■ AIM OF THE EXERCISE ■
Each line of the records that includes "option" should be found and copied.

RECORDS SUPPLIED section start

(* ===== verification/BenchProps.v ===== *)
(** The allocator benchmark runs to its end: no body reaches undefined behaviour, no
    benchmark gives up, and the report has every row. *)
From stdpp Require Import sorting.
From Stdlib Require Import Floats.SpecFloat.
From S2P Require Import Prelude.
From S2P Require Import Throws.
From S2P Require Import Block.
From S2P Require Import SwapBackend.
From S2P Require Import MemoryAllocator.
From S2P Require Import AllocatorSpec.
From S2P Require Import AllocatorProps.
From S2P Require Import KVCacheManager.
From S2P Require Import CacheInvariant.
From S2P Require Import CacheProps.
From S2P Require Import Scheduler.
From S2P Require Import SchedulerPlan.
From S2P Require Import SchedulerInvariant.
From S2P Require Import SchedulerProps.
From S2P Require Import TraceReplay.
From S2P Require Import PagedReplay.
From S2P Require Import Stats.
From S2P Require Import Benchmarks.
From S2P Require Import BenchCycles.

(** ** Calls *)

(** A benchmark whose body keeps an invariant is measured. *)
Lemma measure_calls {A} clock (body : A → option (string + A)) (I : A → Prop) k s :
  (∀ s, I s → finishes (body s) I) → I s →
  finishes (measure_body clock body kWarmup kRepeats k s)
    (λ '(_, stats, s'), samples_n stats = kRepeats ∧ I s').
Proof. apply measure_body_runs; [done|apply summarizable_eleven]. Qed.

(** ** The pools *)

Section Pools.
Context {B : Type} `{SwapBackendLaws B}.
Context (aligned_alloc : Z → Z → option (Z * list byte)) (clock : nat → Z).

(** The allocation of a shape's pool succeeds. *)
Definition pool_allocated (num_layers : Z) : Prop :=
  let c := make_allocator_config num_layers in
  ∃ p slab, aligned_alloc (effective_alignment c) (pool_bytes_for c) = Some (p, slab) ∧
    Z.of_nat (length slab) = pool_bytes_for c.

Lemma shape_bytes num_layers : 0 < num_layers < W32 →
  byte_size (make_shape num_layers) = 65536 * num_layers.
Proof.
  intros Hl. rewrite byte_size_mod. unfold frame_layers. cbn.
  unfold kTokensPerBlock. rewrite u64_small by words. lia.
Qed.

Lemma config_layers num_layers : 0 < num_layers < W32 → config_ok (make_allocator_config num_layers).
Proof.
  intros Hl. pose proof (shape_bytes num_layers Hl) as Hb.
  assert (byte_size (block_shape (make_allocator_config num_layers))
    + effective_alignment (make_allocator_config num_layers) < W64) as Hround.
  { change (block_shape _) with (make_shape num_layers). rewrite Hb. change (effective_alignment _) with 256. words. }
  split; try done.
  - split; cbn; unfold kTokensPerBlock; words.
  - destruct (block_stride_spec (make_allocator_config num_layers)) as (_ & _ & _ & Hs); [done|done|].
    change (block_shape _) with (make_shape num_layers) in Hs. rewrite Hb in Hs.
    change (effective_alignment _) with 256 in Hs. change (max_blocks _) with 128. words.
Qed.

Section Shape.
Context (num_layers : Z) (Hlayers : 0 < num_layers < W32) (Hpool : pool_allocated num_layers).
Abbreviation allocator := (bench_allocator (B := B) aligned_alloc num_layers).

Lemma allocator_idle : idle_pool num_layers allocator ∧ swap_backend_ allocator = None.
Proof.
  destruct Hpool as (p & slab & Hp & Hlen).
  destruct (new_pool (B := B) _ aligned_alloc p slab (config_layers num_layers Hlayers) Hp Hlen)
    as (Hwf & Hr & _ & _ & Hc & Hb & _).
  split; [|done]. split; [split; [done|]|done|done].
  intros slot bytes. unfold swapped, bench_allocator. by rewrite Hb.
Qed.

Lemma cache_idle : idle_cache num_layers (KVCacheManager_new allocator).
Proof.
  destruct allocator_idle as [[Hi Hc Hr] Hb]. split; [|done..]. apply new_manager_wf. split; try done.
  - rewrite Hc. apply (config_shape _ (config_layers _ Hlayers)).
  - unfold swapped. by rewrite Hb.
Qed.

Lemma scheduler_idle :
  idle_scheduler num_layers (Scheduler_new throughput_config (KVCacheManager_new allocator)).
Proof.
  destruct cache_idle as [Hwf Hc Hb He]. split; try done.
  apply new_scheduler_wf; [by split_and!; split; vm_compute|done|done].
Qed.

(** A benchmark adds rows of these names and operation counts, each of eleven samples of
    blocks of the shape's size. *)
Definition reports (names : list (string * Z)) (block_kib : Z) (r r' : Report) : Prop :=
  ∃ new, snd r' = snd r ++ new ∧ (λ row, (row_name row, row_ops row)) <$> new = names ∧
    Forall (λ row, row_n row = kRepeats ∧ row_block_kib row = block_kib) new.

Lemma reports_trans n1 n2 kib r1 r2 r3 :
  reports n1 kib r1 r2 → reports n2 kib r2 r3 → reports (n1 ++ n2) kib r1 r3.
Proof.
  intros (new1 & E1 & N1 & F1) (new2 & E2 & N2 & F2). exists (new1 ++ new2).
  rewrite E2, E1, fmap_app, N1, N2, (assoc_L (++)). split_and!; [done..|]. by apply Forall_app.
Qed.
(** The threads share the elements out, in every call. *)
Definition threads_run : Prop :=
  ∀ threads schedule, omp = Some (threads, schedule) →
    0 < threads ∧ kStream * threads < W64 ∧ ∀ k, interleaves (parallel_steps kStream threads) (schedule k).

Definition stream_rows : list (string * string * spec_float * spec_float * Z) :=
  [traffic "stream" "STREAM triad 1 thread" (12 * kStream) (2 * kStream) 11] ++
  (if omp is Some _ then [traffic "stream" "STREAM triad OpenMP" (12 * kStream) (2 * kStream) 11] else []) ++
  [traffic "stream" "memcpy 64 MiB" (2 * kCopy) 0 11].

Lemma parallel_body_runs threads schedule t :
  threads_run → omp = Some (threads, schedule) → Z.of_nat (length (snd t)) = kStream →
  finishes (parallel_body exp schedule t) (λ t, Z.of_nat (length (snd t)) = kStream).
Proof.
  intros Hrun Homp Ha. destruct (Hrun _ _ Homp) as (Ht & Hmax & Hord).
  assert (0 <= kStream) as Hk by done.
  pose proof (floats_of_length kStream 2 Hk) as H2. pose proof (floats_of_length kStream 3 Hk) as H3.
  pose proof (parallel_order kStream threads _ Hk Ht Hmax (Hord (fst t))) as Hp.
  unfold parallel_body, parallel_triad.
  destruct (triad_order (snd t) (floats_of kStream 2) (floats_of kStream 3) triad_scalar (schedule (fst t)))
    as (a & -> & Hl & _); [|lia..|].
  - rewrite Hp. apply Forall_forall. intros i Hi%elem_of_seqZ. lia.
  - apply finishes_defined. cbn [runs]. apply finishes_returns. simpl. lia.
Qed.
Lemma find_append_customer_other (c : Customer.t) (k : ID) (l : list Customer.t) :
  Customer.id c <> k ->
  find (fun x => ID_eqb (Customer.id x) k) (l ++ [c])%list
  = find (fun x => ID_eqb (Customer.id x) k) l.
Proof.
  intros N. induction l as [|x r IH]; cbn.
  - now apply ID_eqb_neq in N as ->.
  - destruct (ID_eqb (Customer.id x) k); [reflexivity|exact IH].
Qed.

(** Saving one customer leaves every other customer's row as it was. *)
Lemma find_customer_save_other (d : Db.t) (c : Customer.t) (k : ID) :
  Customer.id c <> k ->
  Db.find_customer (Db.save_Customer d c) k = Db.find_customer d k.
Proof.
  intros N. unfold Db.find_customer, Db.save_Customer. cbn.
  destruct (existsb _ _).
  - now apply find_replace_customer_other.
  - now apply find_append_customer_other.
Qed.

Lemma find_replace_customer_same (c : Customer.t) (l : list Customer.t) :
  existsb (fun x => ID_eqb (Customer.id x) (Customer.id c)) l = true ->
  find (fun x => ID_eqb (Customer.id x) (Customer.id c)) (Db.replace_customer c l)
  = Some c.
Proof.
  induction l as [|x r IH]; cbn; [discriminate|].
  destruct (ID_eqb (Customer.id x) (Customer.id c)) eqn:E; cbn.
  - now rewrite ID_eqb_refl.
  - rewrite E. exact IH.
Qed.

Lemma find_append_customer_same (c : Customer.t) (l : list Customer.t) :
  existsb (fun x => ID_eqb (Customer.id x) (Customer.id c)) l = false ->
  find (fun x => ID_eqb (Customer.id x) (Customer.id c)) (l ++ [c])%list
  = Some c.
Proof.
  induction l as [|x r IH]; cbn.
  - now rewrite ID_eqb_refl.
  - destruct (ID_eqb (Customer.id x) (Customer.id c)) eqn:E; cbn;
      [discriminate|exact IH].
Qed.

(** A saved customer is what a later lookup by its id finds. *)
Lemma find_customer_save_same (d : Db.t) (c : Customer.t) :
  Db.find_customer (Db.save_Customer d c) (Customer.id c) = Some c.
Proof.
  unfold Db.find_customer, Db.save_Customer. cbn.
  destruct (existsb _ _) eqn:E.
  - now apply find_replace_customer_same.
  - now apply find_append_customer_same.
Qed.

Lemma save_Customer_orders (d : Db.t) (c : Customer.t) :
  Db.orders (Db.save_Customer d c) = Db.orders d.
Proof. reflexivity. Qed.

(* ------------------------------------------------------------------ *)
(** ** The service *)

Section Service.

Context {G Refund StripeEvent Exn : Type}.
Variable loggerCtx : string.
Variable NumberFormat : Intl.NumberFormat.
Variable this : StripeService G Refund StripeEvent Exn.

Local Abbreviation getId := (getStripeCustomerId loggerCtx this).
Local Abbreviation createIntent := (createPaymentIntent loggerCtx NumberFormat this).
Local Abbreviation resolve := (resolveCustomerId loggerCtx this).
Local Abbreviation paramsFor := (paymentIntentParams NumberFormat).
Local Abbreviation cached c :=
  (CustomFields.stripeCustomerId (Customer.customFields c)).

Ltac reduce := cbn [fst snd db gateway app].

Ltac run :=
  unfold getStripeCustomerId, createPaymentIntent, createRefund,
    constructEventFromPayload, resolveCustomerId, Logger_info, Logger_warn,
    bind, try_catch, request, ret, emit, Repository_Order_findOne,
    Repository_Customer_save, result_of, world_of, events_of;
  reduce.

Ltac given H := rewrite H; reduce.

(** *** [createPaymentIntent], statement by statement *)

Lemma createPaymentIntent_resolve_throws ctx order w e w1 l1 :
  resolve ctx order w = (Throw e, w1, l1) ->
  createIntent ctx order w = (Throw e, w1, l1).
Proof.
  intros H. unfold resolveCustomerId in H.
  unfold createPaymentIntent, bind. now rewrite H.
Qed.

Lemma createPaymentIntent_intent_throws ctx order w cid w1 l1 e g :
  resolve ctx order w = (Return cid, w1, l1) ->
  paymentIntents_create (stripe this) (paramsFor ctx order cid) (gateway w1)
  = (Throw e, g) ->
  createIntent ctx order w
  = (Throw e, {| db := db w1; gateway := g |},
     (l1 ++ [EvPaymentIntentsCreate (paramsFor ctx order cid)])%list).
Proof.
  intros H P. unfold resolveCustomerId in H. unfold paymentIntentParams in P.
  unfold createPaymentIntent, bind. rewrite H.
  unfold request. now rewrite P.
Qed.

Lemma createPaymentIntent_intent_returns ctx order w cid w1 l1 intent g :
  resolve ctx order w = (Return cid, w1, l1) ->
  paymentIntents_create (stripe this) (paramsFor ctx order cid) (gateway w1)
  = (Return intent, g) ->
  createIntent ctx order w
  = (Return (Stripe.client_secret intent),
     {| db := db w1; gateway := g |},
     (l1 ++ EvPaymentIntentsCreate (paramsFor ctx order cid)
         :: (if truthy_opt_string (Stripe.client_secret intent)
             then []
             else [EvLoggerWarn (warnMessage order) loggerCtx]))%list).
Proof.
  intros H P. unfold resolveCustomerId in H. unfold paymentIntentParams in P.
  unfold createPaymentIntent, bind. rewrite H.
  unfold request. rewrite P. cbn [db gateway].
  destruct (truthy_opt_string (Stripe.client_secret intent)); reflexivity.
Qed.

(** Whatever happens, at most one payment-intent request goes out, and it
    is the one built from the order. *)
Lemma payment_intent_requests_app (l r : list Event) :
  payment_intent_requests (l ++ r)
  = (payment_intent_requests l ++ payment_intent_requests r)%list.
Proof.
  induction l as [|e l IH]; [reflexivity|].
  destruct e; cbn; rewrite IH; reflexivity.
Qed.

Lemma getStripeCustomerId_no_intent ctx order w :
  payment_intent_requests (events_of (getId ctx order w)) = [].
Proof.
  run.
  destruct (Db.findOne_Order _ _ _) as [o|]; [|reflexivity].
  destruct (Order.customer o) as [c|]; [|reflexivity].
  destruct (truthy_opt_string _); [reflexivity|].
  destruct (customers_list _ _ _) as [[lst|e] g1]; [|reflexivity].
  destruct (Stripe.data lst) as [|first rest]; [|reflexivity].
  destruct (customers_create _ _ _) as [[nc|e] g2]; reflexivity.
Qed.

Lemma resolveCustomerId_no_intent ctx order w :
  payment_intent_requests (events_of (resolve ctx order w)) = [].
Proof.
  unfold resolveCustomerId. destruct (_ && _)%bool.
  - apply getStripeCustomerId_no_intent.
  - reflexivity.
Qed.

Lemma createPaymentIntent_requests ctx order w :
  match resolve ctx order w with
  | (Throw _, _, _) =>
      payment_intent_requests (events_of (createIntent ctx order w)) = []
  | (Return cid, _, _) =>
      payment_intent_requests (events_of (createIntent ctx order w))
      = [paramsFor ctx order cid]
  end.
Proof.
  pose proof (resolveCustomerId_no_intent ctx order w) as N.
  destruct (resolve ctx order w) as [[[cid|e] w1] l1] eqn:R;
    unfold events_of in N; cbn [snd] in N.
  - destruct (paymentIntents_create (stripe this) (paramsFor ctx order cid)
                (gateway w1)) as [[intent|e] g] eqn:P.
    + rewrite (createPaymentIntent_intent_returns _ _ _ _ _ _ _ _ R P).
      unfold events_of; cbn [snd].
      rewrite payment_intent_requests_app, N.
      destruct (truthy_opt_string _); reflexivity.
    + rewrite (createPaymentIntent_intent_throws _ _ _ _ _ _ _ _ R P).
      unfold events_of; cbn [snd].
      rewrite payment_intent_requests_app, N. reflexivity.
  - rewrite (createPaymentIntent_resolve_throws _ _ _ _ _ _ R).
    exact N.
Qed.

Lemma createPaymentIntent_sent ctx order w p :
  In p (payment_intent_requests (events_of (createIntent ctx order w))) ->
  exists cid, p = paramsFor ctx order cid.
Proof.
  intros H. pose proof (createPaymentIntent_requests ctx order w) as R.
  destruct (resolve ctx order w) as [[[cid|e] w1] l1]; rewrite R in H.
  - destruct H as [<-|[]]. now exists cid.
  - destruct H.
Qed.

Lemma createPaymentIntent_sent_or_thrown ctx order w :
  (exists p,
      payment_intent_requests (events_of (createIntent ctx order w)) = [p])
  \/ (payment_intent_requests (events_of (createIntent ctx order w)) = []
      /\ exists e, result_of (createIntent ctx order w) = Throw e).
Proof.
  pose proof (createPaymentIntent_requests ctx order w) as R.
  destruct (resolve ctx order w) as [[[cid|e] w1] l1] eqn:E.
  - left. now exists (paramsFor ctx order cid).
  - right. split; [exact R|]. exists e.
    now rewrite (createPaymentIntent_resolve_throws _ _ _ _ _ _ E).
Qed.

(** *** The amount sent to the gateway *)

(** C1. Every payment-intent request that [createPaymentIntent] sends carries
    the stored [totalWithTax] unchanged when the order's currency has a
    fraction part, and [Math.round(totalWithTax / 100)], the integer nearest
    to a hundredth of the total, when it has none.  A request is sent unless
    the call has thrown beforehand.  With a formatter that renders JPY
    without and USD with a fraction, a stored 100000 JPY goes out as 1000
    and a stored 1999 USD as 1999. *)
Theorem createPaymentIntent_gateway_amount ctx order w :
  let sent := payment_intent_requests (events_of (createIntent ctx order w)) in
  ((exists p, sent = [p])
   \/ (sent = [] /\ exists e, result_of (createIntent ctx order w) = Throw e))
  /\ forall p, In p sent ->
       (currencyHasFractionPart NumberFormat (Order.currencyCode order) = true ->
        Stripe.amount p = Order.totalWithTax order)
       /\ (currencyHasFractionPart NumberFormat (Order.currencyCode order) = false ->
           Stripe.amount p
           = Math_round (inject_Z (Order.totalWithTax order) / 100)%Q
           /\ 100 * Stripe.amount p - 50 <= Order.totalWithTax order
              < 100 * Stripe.amount p + 50)
       /\ (Order.currencyCode order = "JPY" ->
           currencyHasFractionPart NumberFormat "JPY" = false ->
           Order.totalWithTax order = 100000 ->
           Stripe.amount p = 1000)
       /\ (Order.currencyCode order = "USD" ->
           currencyHasFractionPart NumberFormat "USD" = true ->
           Order.totalWithTax order = 1999 ->
           Stripe.amount p = 1999).
Proof.
  cbv zeta. split; [apply createPaymentIntent_sent_or_thrown|].
  intros p H. apply createPaymentIntent_sent in H. destruct H as [cid ->].
  unfold paymentIntentParams; cbn [Stripe.amount].
  repeat split.
  - now intros ->.
  - now rewrite H.
  - rewrite H. apply Math_round_hundredth_nearest.
  - rewrite H. apply Math_round_hundredth_nearest.
  - intros C F T. rewrite C, F, T. reflexivity.
  - intros C F T. rewrite C, F, T. reflexivity.
Qed.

RECORDS SUPPLIED section end

■ ANSWER AREA ■
Lemma measure_calls {A} clock (body : A → option (string + A)) (I : A → Prop) k s :
Context (aligned_alloc : Z → Z → option (Z * list byte)) (clock : nat → Z).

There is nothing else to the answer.